Esta confrontación estaba a la base de las discusiones de los marxistas del 47 en virtud de la necesidad de confeccionar estrategias de alianza desde una perspectiva dominante antiimperialista.

El resultado de todo esto complejo proceso sería el de la redefinición de la forma de acumulación, produciendo desajustes y reajustes en las alianzas de clase y de sectores de clase ante el proyecto nacional, concretados en todo caso alrededor de la industrialización del país:

«En 1945 se firma el Pacto de Unidad Nacional entre la CTM y la Cámara de la Industria de la Transformación. La guerra ha terminado y se buscan condiciones para enfrentar la nueva situación del país. El nacionalismo a ultranza sustituye al antifacismo; la guerra fría será el trasfondo de una política anticomunista a la que se responde desde la izquierda con una posición antiimperialista y buscando alianzas con los sectores progresistas de la burguesía. Éste será el ambiente en el que Miguel Alemán llegue a la presidencia de la república: con el apoyo del movimiento obrero de algunos sectores de izquierda, y a la vez comprometido con la burguesía y el capital norteamericano en la modernización del país.»{14}

Para Romero y Arroyo, el cuadro económico político de esa crucial y definitoria década de los 40 presentaba un dilema claro y sencillo: o la nación y su unidad, o el movimiento obrero.

5. La intervención de Valentín Campa: las confusiones teóricas

La de Campa es sin duda de las más interesantes intervenciones de la Mesa del 83, pues fue él uno de los protagonistas centrales no ya nada más de la Mesa del 47 sino del movimiento comunista y sindical mexicano a lo largo de toda su vida.

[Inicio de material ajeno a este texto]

(** One step of a merge of sorted runs: the head of run [i] is the smallest of the heads,
    the earliest run on ties. *)
Lemma merge_step (pre : list (list A)) x c post :
  Forall sorted pre -> sorted (x :: c) -> Forall sorted post ->
  (forall y l, y :: l ∈ pre -> le_b (key y) (key x) = false) ->
  (forall y l, y :: l ∈ post -> le_b (key x) (key y) = true) ->
  sort_by_key key (concat (pre ++ (x :: c) :: post))
  = x :: sort_by_key key (concat (pre ++ c :: post)).
Proof.
  intros Hpre Hx Hpost H1 H2. rewrite !concat_app. simpl.
  apply sort_by_key_min.
  - intros y ([|z l] & Hy & Hl)%elem_of_concat; [by apply elem_of_nil in Hy|].
    pose proof (H1 z l Hl) as Hz.
    rewrite Forall_forall in Hpre. pose proof (sorted_head_le _ _ _ (Hpre _ Hl) Hy) as Hzy.
    destruct (le_b (key y) (key x)) eqn:E; [|done]. by rewrite (le_b_trans _ _ _ Hzy E) in Hz.
  - intros y [Hy|([|z l] & Hy & Hl)%elem_of_concat]%elem_of_app.
    + by eapply sorted_head_le, elem_of_cons; [exact Hx|right].
    + by apply elem_of_nil in Hy.
    + rewrite Forall_forall in Hpost. eapply le_b_trans; [by eapply H2|].
      by eapply sorted_head_le; [apply Hpost|].
Qed.
End stable.

#[export] Hint Resolve sort_by_key_sorted : rust.


(** [BinaryHeap::pop]: a greatest item, and the others. *)
Fixpoint heap_pop {A} (ord : A -> A -> comparison) (h : list A) : option (A * list A) :=
  match h with
  | [] => None
  | x :: h =>
      match heap_pop ord h with
      | None => Some (x, [])
      | Some (y, h') => match ord x y with Lt => Some (y, x :: h') | _ => Some (x, h) end
      end
  end.

(** [BinaryHeap::peek] *)
Definition heap_peek {A} (ord : A -> A -> comparison) (h : list A) : option A :=
  fst <$> heap_pop ord h.

Lemma heap_pop_None {A} (ord : A -> A -> comparison) h : heap_pop ord h = None -> h = [].
Proof.
  destruct h as [|x h]; [done|]. simpl. destruct (heap_pop ord h) as [[y h']|]; [|done].
  by destruct (ord x y).
Qed.

(** The programs' heaps are reversed: the greatest item has the smallest key. *)
Section reversed.
Context {A K : Type} `{OrdLaws K} (ord : A -> A -> comparison) (key : A -> K).
Context (ord_key : forall x y, ord x y = cmp (key y) (key x)).

Lemma heap_pop_Some h x h' :
  heap_pop ord h = Some (x, h') ->
  h ≡ₚ x :: h' /\ forall y, y ∈ h' -> le_b (key x) (key y) = true.
Proof.
  revert x h'. induction h as [|z h IH]; intros x h'; simpl; [done|].
  destruct (heap_pop ord h) as [[y h1]|] eqn:Eh; intros Hp.
  - destruct (IH _ _ eq_refl) as [Hperm Hle]. clear IH. pose proof (ord_key z y) as Hc.
    destruct (le_b (key z) (key y)) eqn:Ezy.
    + assert ((z, h) = (x, h')) as [= <- <-].
      { destruct (ord z y) eqn:Ec; try congruence.
        rewrite cmp_antisym in Hc. unfold le_b in Ezy. by destruct (cmp (key z) (key y)). }
      split; [done|]. intros u Hu. rewrite Hperm in Hu. apply elem_of_cons in Hu as [->|Hu]; [done|].
      eapply le_b_trans; [exact Ezy|by apply Hle].
    + assert ((y, z :: h1) = (x, h')) as [= <- <-].
      { rewrite cmp_antisym in Hc. unfold le_b in Ezy.
        destruct (cmp (key z) (key y)); try done. simpl in Hc. rewrite Hc in Hp. congruence. }
      split; [rewrite Hperm; constructor|].
      intros u [->|Hu]%elem_of_cons; [by apply le_b_false|by apply Hle].
  - injection Hp as <- <-. apply heap_pop_None in Eh as ->. split; [done|].
    by intros y ?%elem_of_nil.
Qed.
End reversed.

(** ** Merging *)
Section merge.
Context {A I K : Type} `{OrdLaws K} (key : A -> K) (item : nat -> A -> I).
Context (ord : I -> I -> comparison).
Context (item_key : I -> K * nat) (item_key_item : forall i x, item_key (item i x) = (key x, i)).
Context (ord_key : forall x y, ord x y = cmp (item_key y) (item_key x)).

Definition head_item (i : nat) (c : list A) : list I :=
  match c with [] => [] | x :: _ => [item i x] end.
Fixpoint heads (i : nat) (cs : list (list A)) : list I :=
  match cs with [] => [] | c :: cs => head_item i c ++ heads (S i) cs end.

Lemma heads_app i cs1 cs2 : heads i (cs1 ++ cs2) = heads i cs1 ++ heads (i + length cs1) cs2.
Proof.
  revert i. induction cs1 as [|c cs1 IH]; intros i; simpl; [by rewrite Nat.add_0_r|].
  by rewrite IH, <- app_assoc, Nat.add_succ_r.
Qed.

Lemma elem_of_heads i cs z :
  z ∈ heads i cs <-> exists pre x c post, cs = pre ++ (x :: c) :: post /\ z = item (i + length pre) x.
Proof.
  revert i. induction cs as [|d cs IH]; intros i; simpl.
  - split; [by intros ?%elem_of_nil|]. intros (pre & x & c & post & Heq & _). by destruct pre.
  - rewrite elem_of_app, IH. split.
    + intros [Hz|(pre & x & c & post & -> & ->)].
      * destruct d as [|x c]; [by apply elem_of_nil in Hz|].
        apply list_elem_of_singleton in Hz as ->. exists [], x, c, cs. by rewrite Nat.add_0_r.
      * exists (d :: pre), x, c, post. split; [done|]. simpl. by rewrite Nat.add_succ_r.
    + intros ([|d' pre] & x & c & post & Heq & ->); injection Heq as -> ->.
      * left. rewrite Nat.add_0_r. apply list_elem_of_here.
      * right. exists pre, x, c, post. split; [done|]. simpl. by rewrite Nat.add_succ_r.
Qed.

Abbreviation sorted := (SortedBy (fun x y => le_b (key x) (key y))).

Lemma heads_nil cs : heads 0 cs = [] -> concat cs = [].
Proof.
  generalize 0. induction cs as [|[|x c] cs IH]; intros i; simpl; [done| |done]. apply IH.
Qed.

(** The popped item is the smallest of all elements, from the first list on ties. *)
Lemma pop_heads h cs it h' :
  h ≡ₚ heads 0 cs -> Forall sorted cs -> heap_pop ord h = Some (it, h') ->
  exists pre x c post, cs = pre ++ (x :: c) :: post /\ it = item (length pre) x /\
    h' ≡ₚ heads 0 pre ++ heads (S (length pre)) post /\
    sort_by_key key (concat cs) = x :: sort_by_key key (concat (pre ++ c :: post)) /\
    (forall z, z ∈ h' -> le_b (item_key it) (item_key z) = true).
Proof.
  intros Hh Hs Hp. pose proof (heap_pop_Some ord item_key ord_key _ _ _ Hp) as [Hperm Hle].
  assert (it ∈ heads 0 cs) as (pre & x & c & post & -> & ->)%elem_of_heads.
  { rewrite <- Hh, Hperm. apply list_elem_of_here. }
  exists pre, x, c, post. split; [done|]. split; [done|]. simpl in *.
  assert (h' ≡ₚ heads 0 pre ++ heads (S (length pre)) post) as Hh'.
  { rewrite Hperm, heads_app in Hh. simpl in Hh. rewrite <- Permutation_middle in Hh.
    by apply Permutation_cons_inv in Hh. }
  split; [done|]. split; [|exact Hle].
  assert (forall p1 y l p2, pre = p1 ++ (y :: l) :: p2 -> le_b (key y) (key x) = false) as Hpre.
  { intros p1 y l p2 ->.
    assert (item (length p1) y ∈ h') as Hy.
    { rewrite Hh'. apply elem_of_app. left. apply elem_of_heads. by exists p1, y, l, p2. }
    specialize (Hle _ Hy). rewrite !item_key_item in Hle. unfold le_b in *.
    rewrite cmp_prod in Hle. rewrite (cmp_antisym (key x) (key y)).
    destruct (cmp (key x) (key y)); [|done|done]. exfalso. simpl in Hle.
    unfold cmp, Ord_nat in Hle. rewrite length_app in Hle. simpl in Hle.
    destruct (Nat.compare_spec (length p1 + S (length p2)) (length p1)); [lia|lia|done]. }
  assert (forall p1 y l p2, post = p1 ++ (y :: l) :: p2 -> le_b (key x) (key y) = true) as Hpost.
  { intros p1 y l p2 ->.
    assert (item (S (length pre) + length p1) y ∈ h') as Hy.
    { rewrite Hh'. apply elem_of_app. right. apply elem_of_heads. by exists p1, y, l, p2. }
    specialize (Hle _ Hy). rewrite !item_key_item in Hle. unfold le_b in *.
    rewrite cmp_prod in Hle. by destruct (cmp (key x) (key y)). }
  apply Forall_app in Hs as [Hs1 Hs2]. inversion Hs2; subst.
  apply merge_step; try done.
  - intros y l (p1 & p2 & ->)%list_elem_of_split. by eapply Hpre.
  - intros y l (p1 & p2 & ->)%list_elem_of_split. by eapply Hpost.
Qed.

(** The head of the list that was advanced goes back into the heap. *)
Lemma heads_advance h' pre (c : list A) post :
  h' ≡ₚ heads 0 pre ++ heads (S (length pre)) post ->
  head_item (length pre) c ++ h' ≡ₚ heads 0 (pre ++ c :: post).
Proof. intros ->. rewrite heads_app. simpl. rewrite !app_assoc, (Permutation_app_comm (head_item _ _)). by rewrite <- !app_assoc. Qed.
End merge.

En su comunicación concentró su tiempo a delinear lo que para él fueron las confusiones teóricas de aquellos momentos, en especial arrojó luz sobre dos de ellas: por un lado, el mantenimiento de la política de la unidad a toda costa prevaleciente desde mediados de 1937; se trató, para Campa, de una medida que canceló toda posibilidad para la organización de una nueva revolución:

«Esto conducía a encajonarnos, todos los de la izquierda, en el impulso a la revolución mexicana, aunque algunos destacáramos los procesos del desarrollo capitalista, la acumulación de capitales por los gobernantes y habláramos de una revolución dentro de la revolución mexicana. Esa deplorable situación teórica y política la revisamos hasta fines de los años cincuenta; aunque varios contribuimos a las elaboraciones, el que más aportó y estudió fue el compañero Arnoldo Martínez Verdugo, para llegar a la conclusión de que el grado de desarrollo capitalista plantea la perspectiva de una nueva revolución socialista con el poder obrero democrático.»{15}

La segunda confusión teórica fue la de considerar a México como una semicolonia; la rectificación vendría también hasta fines de los cincuenta cuando se clarificaron las características de México desde la perspectiva de la dependencia del imperialismo norteamericano, pero no desde la perspectiva de México como semicolonia.

Además de las confusiones señaladas, Campa refiere también que, a pesar de que fuese obviado o eludido por Laborde y otros, la proximidad del Congreso Nacional de la CTM gravitaba con potencia sobre lo que en la Mesa Redonda acontecía, sobre todo por cuanto a los aspectos relativos a la elección, en ese Congreso, de una nueva dirigencia y de la fractura abierta en función de las dos candidaturas a la misma (Fernando Amilpa-Fidel Velázquez, por un lado, y Luis Gómez Z. por el otro).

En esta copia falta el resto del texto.